Several common techniques are used in gem cutting or lapidary work such as the following:
Sawing a piece of smoky quartz. In most gems sawing, a thin circular blade usually composed of steel, copper, or a phosphor bronze alloy impregnated along the outer edge with diamond grit and rotating at several thousand surface feet per minute literally scratches its way through a gemstone. A liquid such as oil or water is used to wash away cutting debris and keep the stone and the saw blade from overheating, which could cause damage to both the stone and the saw blade.
Several sizes of circular rock saws are frequently used by most gem cutters:
A slab saw, typically 16 to 24 inches in diameter, is used to cut stones of several inches thickness into relatively thin slabs (often 1/8 to 3/8 inch thick).
A trim saw, typically 6 to 10 inches in diameter, is used to cut smaller stones into thin slabs or to cut small sections out of slabs.
A faceter's trim saw, typically 4 inches in diameter, is used with a very thin blade, to saw small pieces of expensive rough.
There are also jigsaws that employ either a reciprocating wire or a continuous thin metal band. These are useful for cutting curved lines that are impossible with circular saws. They are also useful in minimizing waste on extremely valuable rough material.
Grinding, usually with silicon carbide wheels or diamond-impregnated wheels, is used to shape gemstones to a desired rough form, called a preform. As with sawing, a coolant/lubricant (water or oil) is used to remove debris and prevent overheating. Very coarse diamond or silicon carbide, such as 60 grit, or mesh, (400 micron particles) or 100 grit (150 micron particles) is used for rapid removal of stone, and finer abrasive (600 grit - 30 micron, or 1200 grit - 15 micron) is used for final shaping and sanding.

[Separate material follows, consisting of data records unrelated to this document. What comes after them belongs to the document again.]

(* ===== verification/Lifecycle.v ===== *)
(** * internal/scheduler/scheduler.go: the Scheduler's life and its status

    [New] and its checks, the run state, [contacted], the whole of [Reserve]
    over the Tracker, the health monitor and the accounting, and the
    [Snapshot] the readiness endpoint reads. *)
From S2P Require Import Prelude GoModel PoolTypes ConfigTypes SchedTypes Capacity Tracker Health HostTable Spec Resolve PoolDecl PoolDeclThms ClaimLoop SchedSys.

(** ** New and the run state *)

(** Which required dependencies were given. *)
Record Deps := {
  dep_PoolManager : bool; dep_Specs : bool; dep_HostSelector : bool; dep_Declarer : bool;
  dep_Tracker : bool; dep_Health : bool; dep_Hosts : bool }.

Definition checkDeps (d : Deps) : option error :=
  let missing :=
    if negb (dep_PoolManager d) then "PoolManager" else if negb (dep_Specs d) then "Specs"
    else if negb (dep_HostSelector d) then "HostSelector" else if negb (dep_Declarer d) then "Declarer"
    else if negb (dep_Tracker d) then "Tracker" else if negb (dep_Health d) then "Health"
    else if negb (dep_Hosts d) then "Hosts" else "" in
  if negb (String.eqb missing "") then Some (ENew ("scheduler: deps: " +:+ missing +:+ " is required")) else None.

(** The fields of [impl] that are not in the components. [im_ready] is
    whether the [ready] channel is closed. *)
Record impl := {
  im_set : Settings; im_state : runState; im_ready : bool; im_profiles : list Profile;
  im_inventory : list HostEntry; im_table : hostTable; im_waiting : gmap PoolRef Z; im_core : core }.
#[export] Instance eta_impl : Eta impl :=
  fun r => {| im_set := im_set r; im_state := im_state r; im_ready := im_ready r; im_profiles := im_profiles r;
              im_inventory := im_inventory r; im_table := im_table r; im_waiting := im_waiting r; im_core := im_core r |}.

Definition New (d : Deps) (set : Settings) (profiles : list ProfileConfig) (inventory : list HostEntry) : result impl :=
  match checkDeps d with
  | Some err => Err err
  | None =>
      if set_Slots set <=? 0
      then Err (ENew ("scheduler: settings: slots is " +:+ pretty (set_Slots set) +:+ ", want at least 1"))
      else Ok {| im_set := set; im_state := stateNew; im_ready := false;
                 im_profiles := resolveProfiles profiles (set_Namespace set); im_inventory := inventory;
                 im_table := newHostTable inventory; im_waiting := ∅; im_core := cor (sys0 (set_Slots set)) |}
  end.
(* ===== verification/SchedRun.v ===== *)
(** * internal/scheduler/scheduler.go: Run, from its start to its return

    [running] is the Scheduler while its callers, the goroutines of Run and
    the goroutines in the background run beside each other.  The threads of
    [SchedSys] carry who runs them, because Run waits for some of them: for
    the loops it started ([loops.Wait]), for the background goroutines
    ([wg.Wait]) and for what its own [abortRunning] does.  [rg_log] is the
    actions of [SchedSys] so far. *)
From S2P Require Import Prelude GoModel PoolTypes ConfigTypes SchedTypes Capacity SchedSys SchedInv SchedThms HostTable Spec Resolve PoolDecl PoolDeclThms ClaimLoop Lifecycle.

(** Who runs a thread: a caller of the Scheduler, a goroutine of
    [inBackground], Run itself, or the Host probe loop. *)
Inductive owner := OCaller | OBackground | ORun | OProbe.
#[export] Instance owner_eq_dec : EqDecision owner.
Proof. solve_decision. Defined.

(** What is started through [inBackground]: the keep-alive loop, the retained
    Lease and every release.  Once the background is closed it runs where it
    was called. *)
Definition in_background (t : thread) : bool := match t with TBeat _ | TRetained _ | TReleasing _ => true | _ => false end.
Definition child_owner (closed : bool) (parent : owner) (t : thread) : owner :=
  if in_background t && negb closed then OBackground else parent.

(** The five goroutines of [startLoop], in the order they are started. *)
Inductive loop := LTracker | LHealth | LContact | LProbe | LDeclare.
#[export] Instance loop_eq_dec : EqDecision loop.
Proof. solve_decision. Defined.
Definition startedLoops : list loop := [LTracker; LHealth; LContact; LProbe; LDeclare].

(** Who holds [applyMu]: Run's [applyCurrent], or a Reload that has set the
    Inventory and goes on to apply it, or to declare the Pools. *)
Inductive holder := HRun | HReloadSet | HReloadDeclare.
#[export] Instance holder_eq_dec : EqDecision holder.
Proof. solve_decision. Defined.

(** Where Run is: before it; waiting for [applyMu]; about to [Apply] the
    Inventory; declaring the Pools; waiting for the end of its context; then
    through [shutdown] (the state set, the Reservations dropped, waiting for
    the drain, aborting what is left, about to close the background); about to
    cancel the loops' context; waiting for the loops; waiting for the
    background; returned. *)
Inductive run_pc :=
  | PcNew | PcApplyWait | PcApply | PcDeclare | PcRunning
  | PcStopping | PcDropped | PcDraining (drain : Z) | PcAborting | PcClosing
  | PcCancel | PcLoops | PcWg | PcReturned.

Record running := {
  rg_impl : impl; rg_thr : list thread; rg_own : list owner; rg_pc : run_pc; rg_ctx : bool; rg_cancelled : bool;
  rg_loops : list loop; rg_agents : list Z; rg_lock : option holder; rg_handed : option (list Endpoint); rg_log : list act }.
#[export] Instance eta_running : Eta running :=
  fun r => {| rg_impl := rg_impl r; rg_thr := rg_thr r; rg_own := rg_own r; rg_pc := rg_pc r; rg_ctx := rg_ctx r;
              rg_cancelled := rg_cancelled r; rg_loops := rg_loops r; rg_agents := rg_agents r; rg_lock := rg_lock r;
              rg_handed := rg_handed r; rg_log := rg_log r |}.

Definition rg_core (y : running) : core := im_core (rg_impl y).
Definition system (y : running) : sys := {| cor := rg_core y; thr := rg_thr y |}.

(** The owners of the threads after an action of [o]. *)
Definition owners_after (o : owner) (a : act) (y : running) : list owner :=
  match a with
  | AStep i out =>
      match rg_thr y !! i, rg_own y !! i with
      | Some t, Some p => (child_owner (bgClosed (rg_core y)) p <$> (SchedSys.tstep t out (rg_core y)).2) ++ delete i (rg_own y)
      | _, _ => rg_own y
      end
  | _ => repeat o (length (thr (sstep (system y) a)) - length (rg_thr y)) ++ rg_own y
  end.

Definition perform (o : owner) (a : act) (y : running) : running :=
  y <| rg_impl := (rg_impl y) <| im_core := cor (sstep (system y) a) |> |> <| rg_thr := thr (sstep (system y) a) |>
    <| rg_own := owners_after o a y |> <| rg_log := rg_log y ++ [a] |>.

(** The loops' context: a child of Run's, which Run cancels. *)
Definition runCtx_done (y : running) : bool := rg_ctx y || rg_cancelled y.
(** A goroutine of [o] is still at work. *)
Definition busy (o : owner) (y : running) : bool := bool_decide (o ∈ rg_own y).

(** The rest of [Run] from where it waits, one critical section at a time. *)
Definition run_next (y : running) : option running :=
  match rg_pc y with
  | PcApplyWait => match rg_lock y with None => Some (y <| rg_lock := Some HRun |> <| rg_pc := PcApply |>) | Some _ => None end
  | PcApply => Some (y <| rg_handed := Some (endpoints (im_inventory (rg_impl y))) |> <| rg_pc := PcDeclare |>)
  | PcDeclare => Some (y <| rg_lock := None |> <| rg_loops := startedLoops |> <| rg_pc := PcRunning |>)
  | PcRunning => if rg_ctx y then Some (y <| rg_impl := setState stateStopping (rg_impl y) |> <| rg_pc := PcStopping |>) else None
  | PcStopping => Some ((perform ORun ADropReservations y) <| rg_pc := PcDropped |>)
  | PcDropped => Some ((perform ORun ADrained y) <| rg_pc := PcDraining (drained (acct (rg_core y))).2 |>)
  | PcDraining c => if bool_decide (c ∈ closed_chans (achans (acct (rg_core y)))) then Some (y <| rg_pc := PcClosing |>) else None
  | PcAborting => if busy ORun y then None else Some (y <| rg_pc := PcClosing |>)
  | PcClosing => Some ((perform ORun ACloseBackground y) <| rg_pc := PcCancel |>)
  | PcCancel => Some (y <| rg_cancelled := true |> <| rg_pc := PcLoops |>)
  | PcLoops => match rg_loops y with [] => Some ((perform ORun ACancelBackground y) <| rg_pc := PcWg |>) | _ => None end
  | PcWg =>
      if busy OBackground y || negb (bool_decide (rg_agents y = [])) then None
      else Some (y <| rg_impl := setState stateStopped (rg_impl y) |> <| rg_pc := PcReturned |>)
  | PcNew | PcReturned => None
  end.

(** Whether a loop may return: the Tracker and the health probe are
    dependencies and may at any time, the others with their context;
    the probe loop not from within [hostUnhealthy]. *)
Definition loop_may_end (l : loop) (y : running) : bool :=
  match l with
  | LTracker | LHealth => true
  | LContact | LDeclare => runCtx_done y
  | LProbe => runCtx_done y && negb (busy OProbe y)
  end.

(** An agentProbeLoop returns with the keep-alive loop's context, when the
    Handle is done, or when the Job no longer holds the claim. *)
Definition agent_may_end (hid : Z) (c : core) : bool :=
  match heap c !! hid with
  | Some h => hb_done h c || h_done h || negb (bool_decide (hid ∈ allocations (acct c)))
  | None => true
  end.

Inductive rinput :=
  | RStart                                  (* a call of Run *)
  | RNext                                   (* Run goes on *)
  | RTimer                                  (* the shutdown timer fired *)
  | RCtxDone                                (* the context of Run ended *)
  | RContacted                              (* awaitContact saw the Pool Manager's first answer *)
  | RLoopEnd (l : loop)
  | RReserve (contacted : bool) (warm : Z)  (* Reserve, up to grant *)
  | RCall (a : act)                         (* the other calls of the Executor *)
  | RHostUnhealthy (host : string)          (* the probe loop *)
  | RAgentStart (hid : Z) | RAgentEnd (i : nat) | RAgentAbort (i : nat) (cause : error)
  | RStep (i : nat) (o : outcome)           (* a thread *)
  | RReload (profiles : list ProfileConfig) (inventory : list HostEntry)
  | RReloadApply (err : option error) | RReloadDeclare.
(* ===== verification/FakePool.v ===== *)
(** * internal/poolmgr/fake: the fake Pool Manager, its state and operations

    state.go, ops.go, reconcile.go, hooks.go, events.go, hostsource.go and
    the control surface of fake.go.  The code holds one mutex and never makes
    a Host call under it, so each definition here is one critical section: a
    function of the state behind the mutex.  [FakeSys] composes them into the
    goroutines they belong to.

    The code shares [*vmState] and [*poolState] pointers between the maps and
    the goroutines, which keep them after the entry is gone from the map.  The
    model keeps the objects in two stores, [vmObjs] by MicroVM id and
    [poolObjs] by address, that only grow; [vms] is the key set of the map
    [p.vms], and [pools] and [vmByUID] hold addresses.  The iteration order
    of a Go map is an argument ([arrange]) wherever it can be observed.
    [nextVM], [nextEvent] and the round-robin cursor are unbounded integers:
    they start at zero and count 64-bit increments. *)
From S2P Require Import Prelude GoModel PoolTypes Spec PoolClient.

(** The order a map is ranged over: the keys [o] names, then the others. *)
Definition arrange {A} `{EqDecision A} (o keys : list A) : list A :=
  filter (fun k => k ∈ keys) (remove_dups o) ++ filter (fun k => k ∉ o) keys.

Lemma arrange_perm {A} `{EqDecision A} (o keys : list A) : NoDup keys -> arrange o keys ≡ₚ keys.
Proof.
  intros HN. apply NoDup_Permutation; [|done|].
  - unfold arrange. apply NoDup_app. split_and!; [apply NoDup_filter, NoDup_remove_dups| |by apply NoDup_filter].
    intros x Hx Hx'. apply list_elem_of_filter in Hx as [_ Hx], Hx' as [Hx' _]. by rewrite elem_of_remove_dups in Hx.
  - intros x. unfold arrange. rewrite elem_of_app, !list_elem_of_filter, elem_of_remove_dups.
    destruct (decide (x ∈ o)); tauto.
Qed.

(** ** Configuration and faults (internal/poolmgr/interfaces.go) *)
Inductive PlacementStrategy := PlacementLeastVMs | PlacementRoundRobin.
#[export] Instance PlacementStrategy_eq_dec : EqDecision PlacementStrategy.
Proof. solve_decision. Defined.

Record FakeConfig := {
  fc_Listen : string; fc_Placement : option PlacementStrategy; fc_ReconcileInterval : duration;
  fc_ReadyTimeout : duration; fc_EventReplay : Z; fc_OmitHostOnClaim : bool; fc_Namespace : string }.

Inductive HookKind := HookCreate | HookPreLease.
#[export] Instance HookKind_eq_dec : EqDecision HookKind.
Proof. solve_decision. Defined.
Definition HookKind_String (k : HookKind) : string :=
  match k with HookCreate => "create" | HookPreLease => "pre_lease" end.

Record HookFailure := { hf_Pool : PoolRef; hf_Hook : HookKind; hf_Remaining : Z }.
Record Faults := {
  fl_ClaimLatency : duration; fl_UnavailableFor : duration; fl_HookFailures : list HookFailure;
  fl_DropEventsStream : bool; fl_RefuseHeartbeats : bool; fl_LoseClaimResponses : Z }.
#[export] Instance eta_Faults : Eta Faults :=
  fun r => {| fl_ClaimLatency := fl_ClaimLatency r; fl_UnavailableFor := fl_UnavailableFor r;
              fl_HookFailures := fl_HookFailures r; fl_DropEventsStream := fl_DropEventsStream r;
              fl_RefuseHeartbeats := fl_RefuseHeartbeats r; fl_LoseClaimResponses := fl_LoseClaimResponses r |}.

Definition noFaults : Faults :=
  {| fl_ClaimLatency := 0; fl_UnavailableFor := 0; fl_HookFailures := []; fl_DropEventsStream := false;
     fl_RefuseHeartbeats := false; fl_LoseClaimResponses := 0 |}.

Record LeaseRecord := {
  lr_LeaseID : string; lr_VMUID : string; lr_Pool : PoolRef; lr_ClaimedAt : time;
  lr_LastHeartbeatAt : time; lr_ExpiresAt : time; lr_RequestID : string }.
#[export] Instance eta_LeaseRecord : Eta LeaseRecord :=
  fun r => {| lr_LeaseID := lr_LeaseID r; lr_VMUID := lr_VMUID r; lr_Pool := lr_Pool r;
              lr_ClaimedAt := lr_ClaimedAt r; lr_LastHeartbeatAt := lr_LastHeartbeatAt r;
              lr_ExpiresAt := lr_ExpiresAt r; lr_RequestID := lr_RequestID r |}.

(** ** State (state.go, fake.go) *)
Inductive VMPhase :=
  | PROVISIONING | CREATE_HOOK_RUNNING | AVAILABLE | PRE_LEASE_HOOK_RUNNING | LEASED
  | DELETING | FAILED | QUARANTINED.
#[export] Instance VMPhase_eq_dec : EqDecision VMPhase.
Proof. solve_decision. Defined.

Record poolState := {
  po_key : PoolRef; po_spec : PoolSpec; po_nextEvent : Z; po_rr : Z; po_fresh : bool; po_warned : gmap string Z }.
#[export] Instance eta_poolState : Eta poolState :=
  fun r => {| po_key := po_key r; po_spec := po_spec r; po_nextEvent := po_nextEvent r; po_rr := po_rr r;
              po_fresh := po_fresh r; po_warned := po_warned r |}.

Record vmState := {
  vm_id : Z; vm_uid : string; vm_pool : PoolRef; vm_host : string; vm_phase : VMPhase; vm_leaseID : string;
  vm_deleteEvent : option EventType; vm_deleteInFlight : bool; vm_released : bool;
  vm_createdAt : time; vm_updated : time }.
#[export] Instance eta_vmState : Eta vmState :=
  fun r => {| vm_id := vm_id r; vm_uid := vm_uid r; vm_pool := vm_pool r; vm_host := vm_host r;
              vm_phase := vm_phase r; vm_leaseID := vm_leaseID r; vm_deleteEvent := vm_deleteEvent r;
              vm_deleteInFlight := vm_deleteInFlight r; vm_released := vm_released r;
              vm_createdAt := vm_createdAt r; vm_updated := vm_updated r |}.

Record subscriber := { sub_filter : option PoolRef; sub_ch : list Event; sub_dropped : bool }.
#[export] Instance eta_subscriber : Eta subscriber :=
  fun r => {| sub_filter := sub_filter r; sub_ch := sub_ch r; sub_dropped := sub_dropped r |}.

Record eventBus := {
  eb_replay : Z; eb_recent : gmap PoolRef (list Event); eb_subs : gmap Z subscriber; eb_nextSub : Z }.
#[export] Instance eta_eventBus : Eta eventBus :=
  fun r => {| eb_replay := eb_replay r; eb_recent := eb_recent r; eb_subs := eb_subs r; eb_nextSub := eb_nextSub r |}.

(** hostsource.go: a client is its identity. *)
Record hostEntry := { ho_client : Z; ho_address : string }.
Abbreviation Hosts := (gmap string hostEntry) (only parsing).

(** [run] is [runCtx]: [None] before Run, then whether it is done.  [kick] is
    the one-element channel, [now] the clock and [hosts] the HostSource. *)
Record PM := {
  faults : Faults; unavailableUntil : time; poolObjs : gmap Z poolState; nextPool : Z; pools : gmap PoolRef Z;
  vmObjs : gmap Z vmState; vms : gset Z; vmByUID : gmap string Z; leases : gmap string LeaseRecord; nextVM : Z;
  run : option bool; started : bool; stopped : bool; serving : bool; events : eventBus; kick : bool;
  now : time; hosts : Hosts }.
#[export] Instance eta_PM : Eta PM :=
  fun r => {| faults := faults r; unavailableUntil := unavailableUntil r; poolObjs := poolObjs r;
              nextPool := nextPool r; pools := pools r; vmObjs := vmObjs r; vms := vms r; vmByUID := vmByUID r;
              leases := leases r; nextVM := nextVM r; run := run r; started := started r; stopped := stopped r;
              serving := serving r; events := events r; kick := kick r; now := now r; hosts := hosts r |}.

(** The MicroVMs a range over [p.vms] visits. *)
Definition live (s : PM) : gmap Z vmState := filter (fun kv => kv.1 ∈ vms s) (vmObjs s).

Definition lookupPool (key : PoolRef) (s : PM) : option (Z * poolState) :=
  match pools s !! key with
  | Some a => match poolObjs s !! a with Some ps => Some (a, ps) | None => None end
  | None => None
  end.

(** Writing through a pointer. *)
Definition upd_vm (v : Z) (f : vmState -> vmState) (s : PM) : PM := s <| vmObjs := alter f v (vmObjs s) |>.
Definition upd_pool (a : Z) (f : poolState -> poolState) (s : PM) : PM := s <| poolObjs := alter f a (poolObjs s) |>.

(** ** Events (events.go) *)
Definition subscriberBuffer : nat := 256.
Definition newEventBus (replay : Z) : eventBus :=
  {| eb_replay := replay; eb_recent := ∅; eb_subs := ∅; eb_nextSub := 0 |}.

Definition sub_matches (key : PoolRef) (s : subscriber) : bool :=
  match sub_filter s with None => true | Some k => bool_decide (k = key) end.

(** The non-blocking send of [publish] to one subscriber. *)
Definition deliver (key : PoolRef) (e : Event) (s : subscriber) : subscriber :=
  if negb (sub_matches key s) then s
  else if (length (sub_ch s) <? subscriberBuffer)%nat then s <| sub_ch := sub_ch s ++ [e] |>
  else s <| sub_dropped := true |>.

(** [log[len(log)-b.replay:]] when the log is longer than [replay]. *)
Definition trim_log (replay : Z) (log : list Event) : list Event :=
  if replay <? Z.of_nat (length log) then drop (Z.to_nat (Z.of_nat (length log) - replay)) log else log.

Definition publish (key : PoolRef) (e : Event) (b : eventBus) : eventBus :=
  b <| eb_recent := <[key := trim_log (eb_replay b) (default [] (eb_recent b !! key) ++ [e])]> (eb_recent b) |>
    <| eb_subs := deliver key e <$> eb_subs b |>.

Definition subscribe (filter : option PoolRef) (o : list PoolRef) (b : eventBus) : eventBus * (Z * list Event) :=
  let id := eb_nextSub b + 1 in
  (b <| eb_nextSub := id |>
     <| eb_subs := <[id := {| sub_filter := filter; sub_ch := []; sub_dropped := false |}]> (eb_subs b) |>,
   (id, match filter with
        | Some key => default [] (eb_recent b !! key)
        | None => concat ((fun k => default [] (eb_recent b !! k)) <$> arrange o (map_to_list (eb_recent b)).*1)
        end)).

Definition unsubscribe (id : Z) (b : eventBus) : eventBus := b <| eb_subs := delete id (eb_subs b) |>.
Definition dropAll (b : eventBus) : eventBus :=
  b <| eb_subs := (fun s => s <| sub_dropped := true |>) <$> eb_subs b |>.
Definition open_streams (b : eventBus) : Z := Z.of_nat (size (eb_subs b)).

(** The payload's keys in the order [json.Marshal] writes them. *)
Definition payload_json (payload : list (string * json)) : raw_json :=
  match payload with [] => RawEmpty | _ => RawDoc (JObj payload) end.

Definition emitLocked (key : PoolRef) (vmUID : string) (typ : EventType) (payload : list (string * json)) (s : PM) : PM :=
  match lookupPool key s with
  | None => s
  | Some (a, ps) =>
      let id := po_nextEvent ps + 1 in
      upd_pool a (fun ps => ps <| po_nextEvent := id |>) s
        <| events := publish key {| ev_ID := id; ev_Pool := key; ev_VMUID := vmUID; ev_Type := typ; ev_At := now s;
                                    ev_Payload := payload_json payload |} (events s) |>
  end.

(** ** Counting and placement (state.go) *)
Record counts := { c_available : Z; c_leased : Z; c_provisioning : Z; c_quarantined : Z }.
Definition counts_status (c : counts) : PoolStatus :=
  {| Available := c_available c; Leased := c_leased c; Provisioning := c_provisioning c; Quarantined := c_quarantined c |}.

Definition in_phase (key : PoolRef) (ps : list VMPhase) (vm : vmState) : bool :=
  bool_decide (vm_pool vm = key) && bool_decide (vm_phase vm ∈ ps).

(** Each [c.x++] is on an [int32]. *)
Definition countsLocked (key : PoolRef) (s : PM) : counts :=
  {| c_available := int32 (map_count (in_phase key [AVAILABLE]) (live s));
     c_leased := int32 (map_count (in_phase key [LEASED; PRE_LEASE_HOOK_RUNNING]) (live s));
     c_provisioning := int32 (map_count (in_phase key [PROVISIONING; CREATE_HOOK_RUNNING]) (live s));
     c_quarantined := int32 (map_count (in_phase key [QUARANTINED]) (live s)) |}.

Definition aliveLocked (v : Z) (s : PM) : bool :=
  match vmObjs s !! v with
  | Some vm => bool_decide (v ∈ vms s) && bool_decide (is_Some (pools s !! vm_pool vm))
  | None => false
  end.

Definition older (a b : vmState) : bool :=
  (vm_updated a <? vm_updated b) || ((vm_updated a =? vm_updated b) && (vm_id a <? vm_id b)).

(** One round of the loop of [oldestAvailableLocked]. *)
Definition pick_older (key : PoolRef) (best : option vmState) (vm : vmState) : option vmState :=
  if negb (in_phase key [AVAILABLE] vm) then best
  else match best with
  | None => Some vm
  | Some b => if older vm b then Some vm else best
  end.
Definition oldestAvailableLocked (key : PoolRef) (s : PM) : option vmState :=
  fold_left (pick_older key) (map_to_list (live s)).*2 None.

Definition setPhaseLocked (v : Z) (phase : VMPhase) (s : PM) : PM :=
  upd_vm v (fun vm => vm <| vm_phase := phase |> <| vm_updated := now s |>) s.

(** [perHost[h]] of [pickHostLocked]. *)
Definition perHost (key : PoolRef) (h : string) (s : PM) : Z :=
  map_count (fun vm => bool_decide (vm_pool vm = key) && negb (bool_decide (vm_phase vm ∈ [DELETING; FAILED]))
                       && bool_decide (vm_host vm = h)) (live s).

Definition candidates (ps : poolState) (s : PM) : list string :=
  filter (fun name => is_Some (hosts s !! name)) (sp_FlintlockHosts (po_spec ps)).

Definition least (load : string -> Z) (best : string) (l : list string) : string :=
  fold_left (fun best h => if load h <? load best then h else best) l best.

(** hostsource.go *)
Definition Hosts_Add (name : string) (client : Z) (address : string) (h : Hosts) : Hosts :=
  <[name := {| ho_client := client; ho_address := address |}]> h.
Definition Hosts_Remove (name : string) (h : Hosts) : Hosts := delete name h.
Definition Hosts_Host (name : string) (h : Hosts) : result Z :=
  match h !! name with Some e => Ok (ho_client e) | None => Err (EWrap name [ESentinel HostErrUnknownHost]) end.
Definition Hosts_Names (h : Hosts) : list string := sort_strings (map_to_list h).*1.
Definition Hosts_Address (name : string) (h : Hosts) : option string := ho_address <$> h !! name.

Definition hostClient (name : string) (s : PM) : result Z :=
  match Hosts_Host name (hosts s) with Ok c => Ok c | Err e => Err (EWrap ("host " +:+ name) [e]) end.
Definition hostAddress (name : string) (s : PM) : string := default "" (Hosts_Address name (hosts s)).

Sanding is similar to grinding but uses finer abrasives. Its purpose is to remove deep scratches left by coarser abrasives during grinding. Since it removes material less rapidly, it also allows more delicate control over final shaping of the stone prior to polishing. For stones with rounded surfaces, a flexible surface such as a belt sander is often used to avoid creating flat areas and promote smooth curves.
Lapping is very similar to grinding and sanding, except that it is performed on one side of a rotating or vibrating flat disk known as a lap, and it is used especially to create flat surfaces on a stone (as in faceting). Laps are often made of cast iron, steel, or a copper-bronze alloy, but other materials can also be used.
After a gemstone is sawed and ground to the desired shape and sanded to remove rough marks left by coarser grits, it is usually polished to a mirror-like finish to aid light reflection from the surface of the stone (or refraction through the stone, in the case of transparent materials). Very fine grades of diamond (50,000 to 100,000 mesh) can be used to polish a wide variety of materials, but other polishing agents work well in many instances. Usually, these polishing agents are metal oxides such as aluminum oxide (alumina), cerium oxide, tin oxide, chromium oxide, ferric oxide (jeweler's rouge), or silicon dioxide (tripoli). Different stones are often very inconsistent in their ease of polishing, particularly in the case of faceted stones, so gem cutters are often very inventive in trying new combinations of polishing agents and polishing surfaces -- often tin, tin-lead, lead, leather, felt, pellon, wood, or Lucite laps for flat surfaces such as facets. Rounded surfaces, such as on cabochons, are often polished on felt, leather, cork, cloth, or wood. Polishing removes small quantities of stone and can be used, especially when faceting small stones, to do ultra fine shaping of the stone.
When a gem cutter desires a hole in or through a gemstone (e.g., a bead), a small rotating rod or tube with a diamond tip, or a slurry of silicon carbide and coolant, is used to drill through the stone. Ultrasonic, or vibrating, drills are also very effective, but they tend to be costly and thus reserved for high-volume commercial drilling.
Large quantities of roughly shaped stones are often tumbled, i.e., turned at a slow speed in a rotating barrel with abrasives and water for extended periods (days or weeks). By tumbling with progressively finer grades of abrasive (usually silicon carbide) and washing carefully between grades, the stones are gradually smoothed and polished to serendipitous but often very attractive shapes. Tumbling barrels are often hexagonal in outline in order to enhance the stirring action of barrel rotation. An alternative to rotatory tumblers is a vibratory machine, often called a vibratory tumbler, in which the containing barrel vibrates rather than rotates. The more stationary arrangement of vibratory machines makes it much easier to examine the progress of the stones inside, whereas standard tumblers must be halted in order to check progress. In addition to polishing gemstones, tumbling is often used to polish large quantities of metal jewelry.